== RECORDS SHOWN
(** the rows of the index are exactly the ports owned by the table, their
    names are distinct, and each is REGISTERED and referenced *)
Record table_ok (table : Z) idx st : Prop := {
  to_table : table <> NULL;
  to_index : index_inv (tops table st) idx;
  to_cap : 0 <= row_cap idx;
  to_len : name_len_max idx = PORT_NAME_LEN_MAX;
  to_rows : forall i v, 0 <= i -> row_value idx i = Some v ->
    v <> NULL /\ exists px, ports st !! v = Some px /\ in_table table px;
  to_ports : forall p px, ports st !! p = Some px -> p_table px = table -> exists i, 0 <= i /\ row_value idx i = Some p;
  to_names : forall i j v w px py, 0 <= i -> 0 <= j -> row_value idx i = Some v -> row_value idx j = Some w ->
    ports st !! v = Some px -> ports st !! w = Some py -> same_name (p_name px) (p_name py) -> i = j
}.

Lemma table_name table st v px : v <> NULL -> ports st !! v = Some px -> value_name (tops table st) v = Some (p_name px).
Proof.
  intros Hv Hp. unfold value_name, table_ops. cbn [get_name]. unfold port_get_name. apply Z.eqb_neq in Hv. by rewrite Hv, Hp.
Qed.

(** states whose ports have the same names *)
Definition same_names st st' : Prop := forall v, p_name <$> ports st' !! v = p_name <$> ports st !! v.
Lemma names_ext table table' st st' : same_names st st' -> forall v, value_name (tops table st) v = value_name (tops table' st') v.
Proof. intros H v. unfold value_name, table_ops. cbn [get_name]. unfold port_get_name. by destruct (v =? NULL). Qed.

(** a port that is not in the table is not found under its name *)
Lemma search_table table idx st name :
  table_ok table idx st -> cstr_ok name ->
  let '(v, r) := name_index_search (tops table st) idx name in
  (v <> NULL /\ 0 <= r /\ row_value idx r = Some v /\
     exists px, ports st !! v = Some px /\ in_table table px /\ same_name (p_name px) name) \/
  (v = NULL /\ forall p px, ports st !! p = Some px -> p_table px = table -> ~ same_name (p_name px) name).
Proof.
  intros T Hn. destruct (name_index_search _ _ _) as [v r] eqn:E.
  destruct (search_effect (tops table st) idx name v r (to_index _ _ _ T) Hn E) as [(Hv & Hr & Hrow & n & Hvn & Hc)|(-> & Hno)].
  - left. split; [done|]. split; [lia|]. split; [done|]. destruct (to_rows _ _ _ T r v ltac:(lia) Hrow) as (_ & px & Hp & Hi).
    exists px. split; [done|]. split; [done|]. rewrite (table_name table st v px Hv Hp) in Hvn. simplify_eq.
    unfold same_name. by rewrite <- (to_len _ _ _ T).
  - right. split; [done|]. intros p px Hp Ht Hs. destruct (to_ports _ _ _ T p px Hp Ht) as (i & Hi & Hrow).
    destruct (to_rows _ _ _ T i p Hi Hrow) as (Hp0 & _). apply (Hno i p (p_name px) Hi Hrow); [by apply table_name|].
    rewrite (to_len _ _ _ T). exact Hs.
Qed.

(** the invariant sees of the state only the ports, of the index not the lock *)
Lemma table_ok_state table idx st st' : ports st' = ports st -> table_ok table idx st -> table_ok table idx st'.
Proof.
  intros E [H1 H2 H3 H4 H5 H6 H7]. constructor; try done; rewrite ?E; try done.
  eapply index_inv_ext; [|exact H2]. apply names_ext. intros v. by rewrite E.
Qed.
Lemma table_ok_lock b table idx st : table_ok table idx st -> table_ok table (set_lock b idx) st.
Proof. intros [H1 H2 H3 H4 H5 H6 H7]. constructor; try done. by apply set_lock_inv. Qed.

Lemma same_name_sym a b : name_ok a -> name_ok b -> same_name a b -> same_name b a.
Proof. intros [Ha _] [Hb _]. unfold same_name. rewrite !strcmp_s_zero by done. done. Qed.

(** a port entering the table *)
Definition registered (table : Z) (px : Message_Port_t) : Message_Port_t :=
  with_prefcount (p_refcount px + 1) (with_table table (with_life PORT_OPS_LIFE_REGISTERED px)).

Lemma on_register_effect table st p px :
  p <> NULL -> ports st !! p = Some px -> ops_life px = PORT_OPS_LIFE_ACTIVE ->
  port_on_register table p (Some st) = Some (set_ports (<[p := with_table table (with_life PORT_OPS_LIFE_REGISTERED px)]> (ports st)) st).
Proof.
  intros Hp0 Hp Hl. unfold port_on_register. cbn [mbind option_bind]. apply Z.eqb_neq in Hp0.
  unfold port_ops_set_life_with_expect. rewrite Hp0, (port_at_some _ _ _ Hp), Hl. unfold atomic64_cas. cbn [snd].
  change (PORT_OPS_LIFE_ACTIVE =? u64 PORT_OPS_LIFE_ACTIVE) with true. change (u64 PORT_OPS_LIFE_REGISTERED) with PORT_OPS_LIFE_REGISTERED.
  unfold upd_port, set_ports. cbn [ports mem msg_next reqs threads core_tm current_thread idle_thread_ptr retired thread_frees].
  f_equal. f_equal. apply map_eq. intros y. destruct (decide (p = y)) as [<-|Hy].
  - by rewrite !lookup_alter_eq, lookup_insert_eq, Hp.
  - by rewrite !lookup_alter_ne, lookup_insert_ne.
Qed.
Lemma store_tab_upto v' j : (j <= k)%nat -> tab m' root v' j = tab m root v' j.
Proof. intros Hj. apply tab_same. intros i t' Hi Ht'. unfold m'. eapply store_elsewhere; try done; lia. Qed.
Lemma store_tab_other v' j : (j <= 4)%nat -> pre (S k) v' <> pre (S k) v -> tab m' root v' j = tab m root v' j.
Proof.
  intros Hj Hne. apply tab_same. intros i t' Hi Ht'. unfold m'. eapply store_elsewhere; try done; [lia|]. by intros ->.
Qed.
Lemma store_leaf_below v' j : (j < k)%nat -> leaf m' root v' j = leaf m root v' j.
Proof. intros Hj. apply leaf_same. intros i t' Hi Ht'. unfold m'. eapply store_elsewhere; try done; lia. Qed.
Lemma store_leaf_other v' j : (j <= 3)%nat -> pre (S k) v' <> pre (S k) v -> leaf m' root v' j = leaf m root v' j.
Proof.
  intros Hj Hne. apply leaf_same. intros i t' Hi Ht'. unfold m'. eapply store_elsewhere; try done; [lia|]. by intros ->.
Qed.
Lemma store_tab_next v' : pre (S k) v' = pre (S k) v ->
  tab m' root v' (S k) = if is_valid k e && negb (is_leaf k e) then Some (entry_addr e) else None.
Proof.
  intros Hp. rewrite (tab_pre m' v' v (S k) Hp). rewrite tab_S, store_tab_upto, Ht by lia. unfold m'. by rewrite store_here, He.
Qed.
Lemma store_leaf_here v' : pre (S k) v' = pre (S k) v ->
  leaf m' root v' k = if is_valid k e && is_leaf k e then Some (entry_paddr e, flags_of k e) else None.
Proof.
  intros Hp. rewrite (leaf_pre m' v' v k Hp). unfold leaf. rewrite store_tab_upto, Ht by lia. unfold m'. by rewrite store_here, He.
Qed.
End Tree.

Section Write.
Context (root : Z).
Implicit Types (m : mem) (v t : Z) (j k : nat).
(* ===== verification/MapInv.v ===== *)
(** * The invariant of mapping

    What [map] of map_handler.c keeps true: the four slots of the window show
    what the handler remembers ([win_ok]); the tables below the root form a tree
    of referenced frames, and the frames in [ppn_cache] are in reserve, referenced
    and not tables ([map_inv]).  The walk of [map] keeps it, level by level, and
    so does each of the ways it writes a leaf.  The allocator is any that
    satisfies [FrameLaws]. *)
From S2P Require Import Prelude Mm CString PageTable PageTree KernelPages MapHandler.

(** references of every frame; a frame handed out had none *)
Class FrameLaws (w : Z) (P : Type) `{FrameOps P} := {
  frefs : P -> Z -> Z;
  frefs_alloc : forall p q n p', fr_alloc p 1 = (q, n, p') ->
    if invalid_ppn q then (- 2 ^ 63 <= q < 0) /\ forall f, frefs p' f = frefs p f
    else n = 1 /\ 0 <= q < 2 ^ (w - 12) /\ frefs p q = 0 /\ forall f, frefs p' f = if f =? q then 1 else frefs p f;
  frefs_free : forall p q, 0 < frefs p q ->
    fst (fr_free p q 1) = REND_SUCCESS /\
    forall f, frefs (snd (fr_free p q 1)) f = if f =? q then frefs p q - 1 else frefs p f;
  frefs_get : forall p q, let '(e, p') := fr_ref p q 1 true in
    forall f, frefs p' f = if (e =? REND_SUCCESS) && (f =? q) then frefs p q + 1 else frefs p f
}.

Lemma test_lor' a b : test (Z.lor a b) b = negb (b =? 0).
Proof.
  unfold test. replace (Z.land (Z.lor a b) b) with b; [done|]. apply Z.bits_inj'. intros n _. rewrite Z.land_spec, Z.lor_spec.
  by destruct (Z.testbit a n), (Z.testbit b n).
Qed.

Section Window.
Context {P : Type} {HF : FrameOps P} (w : Z) (Hw : 12 < w <= 52).
Implicit Types (st : mapst P) (i j : nat).

Notation util_map := (util_map w).

(** the window: four slots of this CPU, and what is known to be mapped in them *)
Record win_ok st : Prop := {
  wo_cpu : 0 <= cpu_id (hd st) < 128;
  wo_vaddr : forall i, (i < 4)%nat -> vaddr_at st i = map_pages_base + (4 * cpu_id (hd st) + Z.of_nat i) * 4096;
  wo_len : length (mapped_ppn (hd st)) = 4%nat /\ length (ppn_cache (hd st)) = 4%nat;
  wo_bytes : byte_mem (wtab st);
  wo_mapped : forall i q, (i < 4)%nat -> mapped_ppn (hd st) !!! i = q -> 0 <= q -> slot_addr st i = q * 4096
}.

Lemma window_index c i : 0 <= c < 128 -> (i < 4)%nat ->
  L3_INDEX (map_pages_base + (4 * c + Z.of_nat i) * 4096) = 4 * c + Z.of_nat i.
Proof.
  intros Hc Hi. unfold L3_INDEX. rewrite land_mask_9_bit. unfold map_pages_base. rewrite u64_small by lia.
  rewrite Z.shiftr_div_pow2 by lia. change (2 ^ 12) with 4096. rewrite Z.div_add by lia.
  replace (0xFFFFFFFFFFE00000 / 4096) with (0xFFFFFFFFFFE00 / 512 * 512) by reflexivity.
  rewrite Z.add_comm, Z.mod_add by lia. apply Z.mod_small. lia.
Qed.

(** the parts of the state the window does not touch *)
Record same_frame st st' : Prop := {
  sf_phys : phys st' = phys st;
  sf_frs : frs st' = frs st;
  sf_vlock : vlock st' = vlock st;
  sf_cache : ppn_cache (hd st') = ppn_cache (hd st);
  sf_vaddr : map_vaddr (hd st') = map_vaddr (hd st);
  sf_pmm : h_pmm (hd st') = h_pmm (hd st)
}.
Lemma same_frame_refl st : same_frame st st.
Proof. done. Qed.

Lemma util_map_effect st p i (st' := util_map p i st) :
  win_ok st -> (i < 4)%nat -> 0 <= p < 2 ^ w -> p mod 4096 = 0 ->
  win_ok st' /\ same_frame st st' /\ slot_addr st' i = p /\ (forall j, (j < 4)%nat -> j <> i -> slot_addr st' j = slot_addr st j).
Proof.
  intros W Hi Hp Ha. assert (2 ^ w <= 2 ^ 52) by (apply Z.pow_le_mono_r; lia).
  assert (Hpp : i64 (PPN p) = p / 4096) by (rewrite PPN_small, i64_small by dlia; done).
  unfold st', MapHandler.util_map. rewrite Hpp. destruct (Z.eqb_spec (p / 4096) (mapped_ppn (hd st) !!! i)) as [E|E].
  { split; [done|]. split; [done|]. split; [|done]. rewrite (wo_mapped _ W i (p / 4096) Hi (eq_sym E)); dlia. }
  destruct W as [W1 W2 W3 W4 W5].
  set (wt := arch_set_L3_entry w (wtab st) p (vaddr_at st i) 0 (arch_decode_flags 3 window_flags)).
  set (st1 := set_mapped _ _ _).
  assert (Hv : forall j, vaddr_at st1 j = vaddr_at st j) by done.
  assert (Hwt : wtab st1 = wt) by done.
  destruct (new_entry w 3 p window_flags Hw ltac:(lia) Hp Ha) as (N1 & N2 & _ & _ & N5).
  assert (Hs : forall j, (j < 4)%nat -> slot_addr st1 j = if decide (j = i) then p else slot_addr st j).
  { intros j Hj. unfold slot_addr. rewrite Hv, Hwt. unfold wt, arch_set_L3_entry. rewrite <- N5, Z.add_0_l.
    rewrite !W2, !window_index by lia. destruct (decide (j = i)) as [->|Hji].
    - by rewrite load64_store64_eq, N1.
    - rewrite load64_store64_ne; [done|]. lia. }
  split; [|split; [done|split; [by rewrite Hs, decide_True|]]].
  - constructor; [done|by intros j Hj; rewrite Hv; apply W2| | |].
    + cbn. by rewrite length_insert.
    + rewrite Hwt. by apply store64_byte_mem.
    + intros j q Hj Hq Hq0. rewrite Hs by done. cbn in Hq. destruct (decide (j = i)) as [->|Hji].
      * rewrite list_lookup_total_insert_eq in Hq by lia. dlia.
      * rewrite list_lookup_total_insert_ne in Hq by done. by apply W5.
  - intros j Hj Hji. rewrite Hs by done. by rewrite decide_False.
Qed.
End Window.
(* ===== verification/MmUser.v ===== *)
(** * Ranges of user pages

    [mm/mm_user_utils.c]: filling, emptying, remapping and re-flagging ranges of
    an address space, each in a fixed order over three layers, the radix tree,
    the page tables and the frame allocator, with the undo of every step.  The
    layers are reached through the operations of [VSpaceOps] and [UserOps],
    which are the calls of the code; [None] is [kernel_panic].  [vs] is the
    address space, [V] the state of the layers. *)
From S2P Require Import Prelude Mm TaggedPtr KernelPages.

Definition MM_USER_RANGE_FLAGS_ABSOLUTE : Z := 0.
Definition MM_USER_RANGE_FLAGS_DELTA : Z := 1.
Definition MM_USER_RANGE_FLAGS_DELTA_PTE_ONLY : Z := 2.

Class UserOps (V : Type) `{VSpaceOps V} := {
  vs_root_addr : V -> bool;                                   (* vs->vspace_root_addr is set *)
  vs_root_radix : V -> bool;                                  (* vs->root_radix is set *)
  vs_zone : V -> bool;                                        (* vs->pmm->zone is set *)
  vs_root_vs : V -> Z;                                        (* vs->root_vs *)
  radix_lock_small : V -> Z -> Z -> Z -> Z * V;               (* lock_range_small_with_big_locked *)
  radix_unlock_small : V -> Z -> Z -> Z * V;                  (* unlock_range_small *)
  radix_leaf_bind : V -> Z -> Z -> Z -> Z * V;                (* va, ppn, flags *)
  radix_query_flags : V -> Z -> Z -> Z * Z;                   (* query_range: error, flags *)
  radix_change_leaf_ppn : V -> Z -> Z -> Z -> Z -> Z -> Z * V; (* start, end, old, new, flags *)
  radix_change_range_flag : V -> Z -> Z -> Z -> Z * V;        (* start, end, flags *)
  vs_have_mapped : V -> Z -> Z * Z * Z;                       (* vpn: ppn or error, flags, level *)
  vs_zero_page : V -> Z -> Z * V                              (* map_handler_zero_page *)
}.

Definition has_flag (flags bit : Z) : bool := negb (Z.land flags bit =? 0).

Definition mm_user_canonical_pte_flags (flags : Z) : Z :=
  let out := entry_flags_rm_sw_flags flags in
  if has_flag flags PAGE_ENTRY_VALID then Z.lor out PAGE_ENTRY_VALID else out.
Definition mm_user_updated_entry_flags (mode : Z) (for_pte_table : bool) (old_flags set_mask clear_mask : Z) : Z :=
  if (mode =? MM_USER_RANGE_FLAGS_DELTA_PTE_ONLY) && negb for_pte_table then old_flags
  else
    let desired := if mode =? MM_USER_RANGE_FLAGS_ABSOLUTE then entry_flags_rm_sw_flags set_mask
                   else Z.land (Z.lor old_flags set_mask) (bnot 64 clear_mask) in
    let out := entry_flags_rm_sw_flags desired in
    if has_flag old_flags PAGE_ENTRY_VALID then Z.lor out PAGE_ENTRY_VALID else out.
(** the flags a leaf is bound with *)
Definition bind_flags_of (flags : Z) : Z :=
  let bind_flags := entry_flags_rm_sw_flags flags in
  if has_flag bind_flags PAGE_ENTRY_VALID then bind_flags else Z.lor bind_flags PAGE_ENTRY_VALID.

Section User.
Context {V : Type} `{UserOps V} (root_vspace cpu : Z).
Implicit Types v : V.

Definition page_va (range_start : Z) (page_index : nat) : Z := u64 (range_start + Z.of_nat page_index * PAGE_SIZE).

(** ** Filling a new range *)

Fixpoint zero_pages v (ppn_first : Z) (zi left : nat) : option V :=
  match left with
  | O => Some v
  | S left' =>
    let '(err, v) := vs_zero_page v (i64 (ppn_first + Z.of_nat zi)) in
    if negb (err =? REND_SUCCESS) then None else zero_pages v ppn_first (S zi) left'
  end.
====
All that is needed is the exact run of lines above from the line containing "frefs_get : forall" through the line containing "wo_len : length", both of them included.

● **ANSWER TO THIS EXERCISE**:
  frefs_get : forall p q, let '(e, p') := fr_ref p q 1 true in
    forall f, frefs p' f = if (e =? REND_SUCCESS) && (f =? q) then frefs p q + 1 else frefs p f
}.

Lemma test_lor' a b : test (Z.lor a b) b = negb (b =? 0).
Proof.
  unfold test. replace (Z.land (Z.lor a b) b) with b; [done|]. apply Z.bits_inj'. intros n _. rewrite Z.land_spec, Z.lor_spec.
  by destruct (Z.testbit a n), (Z.testbit b n).
Qed.

Section Window.
Context {P : Type} {HF : FrameOps P} (w : Z) (Hw : 12 < w <= 52).
Implicit Types (st : mapst P) (i j : nat).

Notation util_map := (util_map w).

(** the window: four slots of this CPU, and what is known to be mapped in them *)
Record win_ok st : Prop := {
  wo_cpu : 0 <= cpu_id (hd st) < 128;
  wo_vaddr : forall i, (i < 4)%nat -> vaddr_at st i = map_pages_base + (4 * cpu_id (hd st) + Z.of_nat i) * 4096;
  wo_len : length (mapped_ppn (hd st)) = 4%nat /\ length (ppn_cache (hd st)) = 4%nat;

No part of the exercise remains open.